▶ _Supplied material_
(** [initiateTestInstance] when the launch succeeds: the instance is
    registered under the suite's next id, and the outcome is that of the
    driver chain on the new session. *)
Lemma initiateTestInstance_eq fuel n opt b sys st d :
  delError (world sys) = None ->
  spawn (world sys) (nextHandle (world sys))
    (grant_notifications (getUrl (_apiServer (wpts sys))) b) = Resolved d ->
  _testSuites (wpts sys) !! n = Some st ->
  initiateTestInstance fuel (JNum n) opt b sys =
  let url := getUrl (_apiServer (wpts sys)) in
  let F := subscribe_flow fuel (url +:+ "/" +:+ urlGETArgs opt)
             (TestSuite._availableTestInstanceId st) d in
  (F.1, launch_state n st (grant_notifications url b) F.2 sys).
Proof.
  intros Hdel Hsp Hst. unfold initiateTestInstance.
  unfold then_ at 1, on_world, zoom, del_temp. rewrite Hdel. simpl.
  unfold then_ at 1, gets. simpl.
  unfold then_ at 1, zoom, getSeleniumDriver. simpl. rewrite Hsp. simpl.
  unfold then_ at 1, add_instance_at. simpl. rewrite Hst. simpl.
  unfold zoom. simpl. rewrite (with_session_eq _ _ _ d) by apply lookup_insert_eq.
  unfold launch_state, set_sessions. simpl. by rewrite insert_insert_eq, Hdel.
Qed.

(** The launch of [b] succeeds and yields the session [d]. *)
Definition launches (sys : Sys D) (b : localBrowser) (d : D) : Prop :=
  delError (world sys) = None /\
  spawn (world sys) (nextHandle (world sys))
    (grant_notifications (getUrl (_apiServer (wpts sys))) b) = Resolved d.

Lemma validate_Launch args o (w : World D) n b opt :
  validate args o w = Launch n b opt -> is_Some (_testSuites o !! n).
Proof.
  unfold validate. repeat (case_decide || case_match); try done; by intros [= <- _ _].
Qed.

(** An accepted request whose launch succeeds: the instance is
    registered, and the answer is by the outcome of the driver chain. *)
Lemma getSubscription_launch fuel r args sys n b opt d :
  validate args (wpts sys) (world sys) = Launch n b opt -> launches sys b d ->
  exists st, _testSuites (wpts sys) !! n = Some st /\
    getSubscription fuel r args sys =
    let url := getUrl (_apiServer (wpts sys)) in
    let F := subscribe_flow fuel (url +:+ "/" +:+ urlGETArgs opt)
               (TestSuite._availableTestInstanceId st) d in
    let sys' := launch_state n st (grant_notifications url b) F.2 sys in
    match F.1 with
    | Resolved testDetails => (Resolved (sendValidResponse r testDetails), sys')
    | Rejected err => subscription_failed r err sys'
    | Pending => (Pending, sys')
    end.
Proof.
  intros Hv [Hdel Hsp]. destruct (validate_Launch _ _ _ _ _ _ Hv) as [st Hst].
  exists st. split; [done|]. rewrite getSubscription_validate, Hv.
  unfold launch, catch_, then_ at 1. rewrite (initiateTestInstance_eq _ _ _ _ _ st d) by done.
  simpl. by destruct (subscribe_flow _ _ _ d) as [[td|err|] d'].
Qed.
==
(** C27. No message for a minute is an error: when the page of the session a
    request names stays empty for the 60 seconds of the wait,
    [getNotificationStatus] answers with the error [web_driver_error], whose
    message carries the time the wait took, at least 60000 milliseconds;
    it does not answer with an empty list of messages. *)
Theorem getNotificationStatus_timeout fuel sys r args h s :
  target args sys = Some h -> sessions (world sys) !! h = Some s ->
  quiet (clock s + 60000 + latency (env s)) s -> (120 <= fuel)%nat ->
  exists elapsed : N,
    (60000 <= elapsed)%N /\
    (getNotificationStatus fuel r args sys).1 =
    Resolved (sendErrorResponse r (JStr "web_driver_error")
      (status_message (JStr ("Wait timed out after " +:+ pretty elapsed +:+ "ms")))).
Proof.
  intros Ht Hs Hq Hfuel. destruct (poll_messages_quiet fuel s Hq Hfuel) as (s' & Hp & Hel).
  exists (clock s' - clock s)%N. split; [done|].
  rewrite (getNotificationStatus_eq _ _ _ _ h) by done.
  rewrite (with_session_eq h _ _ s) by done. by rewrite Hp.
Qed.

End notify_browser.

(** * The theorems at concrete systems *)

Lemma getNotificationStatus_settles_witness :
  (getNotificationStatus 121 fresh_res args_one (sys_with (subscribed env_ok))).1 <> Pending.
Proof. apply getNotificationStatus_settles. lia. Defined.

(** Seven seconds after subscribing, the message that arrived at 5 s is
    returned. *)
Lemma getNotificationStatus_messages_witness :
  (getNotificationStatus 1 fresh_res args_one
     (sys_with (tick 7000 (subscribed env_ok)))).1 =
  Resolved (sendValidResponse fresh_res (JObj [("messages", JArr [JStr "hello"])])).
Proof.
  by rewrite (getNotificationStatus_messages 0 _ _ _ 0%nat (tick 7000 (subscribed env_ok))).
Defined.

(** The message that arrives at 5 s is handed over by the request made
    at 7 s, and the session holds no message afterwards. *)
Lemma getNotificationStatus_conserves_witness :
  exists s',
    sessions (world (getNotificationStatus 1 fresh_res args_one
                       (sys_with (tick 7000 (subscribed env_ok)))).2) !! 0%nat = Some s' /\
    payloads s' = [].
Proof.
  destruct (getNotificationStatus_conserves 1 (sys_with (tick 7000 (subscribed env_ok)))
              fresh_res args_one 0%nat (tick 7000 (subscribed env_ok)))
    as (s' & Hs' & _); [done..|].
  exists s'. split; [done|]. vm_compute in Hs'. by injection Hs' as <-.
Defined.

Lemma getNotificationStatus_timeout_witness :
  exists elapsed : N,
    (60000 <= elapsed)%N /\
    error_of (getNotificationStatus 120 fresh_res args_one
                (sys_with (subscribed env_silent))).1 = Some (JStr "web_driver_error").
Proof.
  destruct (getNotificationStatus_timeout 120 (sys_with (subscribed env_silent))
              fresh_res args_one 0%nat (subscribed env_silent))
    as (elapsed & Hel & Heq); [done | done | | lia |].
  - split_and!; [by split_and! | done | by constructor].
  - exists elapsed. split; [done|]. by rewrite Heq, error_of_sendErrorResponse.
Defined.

▶ _What this task involves_
Output should match, line for line, the stretch of the material above from the line holding "Resolved d ->" through the line holding "Lemma validate_Launch args".

▶ _Reply_
    (grant_notifications (getUrl (_apiServer (wpts sys))) b) = Resolved d ->
  _testSuites (wpts sys) !! n = Some st ->
  initiateTestInstance fuel (JNum n) opt b sys =
  let url := getUrl (_apiServer (wpts sys)) in
  let F := subscribe_flow fuel (url +:+ "/" +:+ urlGETArgs opt)
             (TestSuite._availableTestInstanceId st) d in
  (F.1, launch_state n st (grant_notifications url b) F.2 sys).
Proof.
  intros Hdel Hsp Hst. unfold initiateTestInstance.
  unfold then_ at 1, on_world, zoom, del_temp. rewrite Hdel. simpl.
  unfold then_ at 1, gets. simpl.
  unfold then_ at 1, zoom, getSeleniumDriver. simpl. rewrite Hsp. simpl.
  unfold then_ at 1, add_instance_at. simpl. rewrite Hst. simpl.
  unfold zoom. simpl. rewrite (with_session_eq _ _ _ d) by apply lookup_insert_eq.
  unfold launch_state, set_sessions. simpl. by rewrite insert_insert_eq, Hdel.
Qed.

(** The launch of [b] succeeds and yields the session [d]. *)
Definition launches (sys : Sys D) (b : localBrowser) (d : D) : Prop :=
  delError (world sys) = None /\
  spawn (world sys) (nextHandle (world sys))
    (grant_notifications (getUrl (_apiServer (wpts sys))) b) = Resolved d.

Lemma validate_Launch args o (w : World D) n b opt :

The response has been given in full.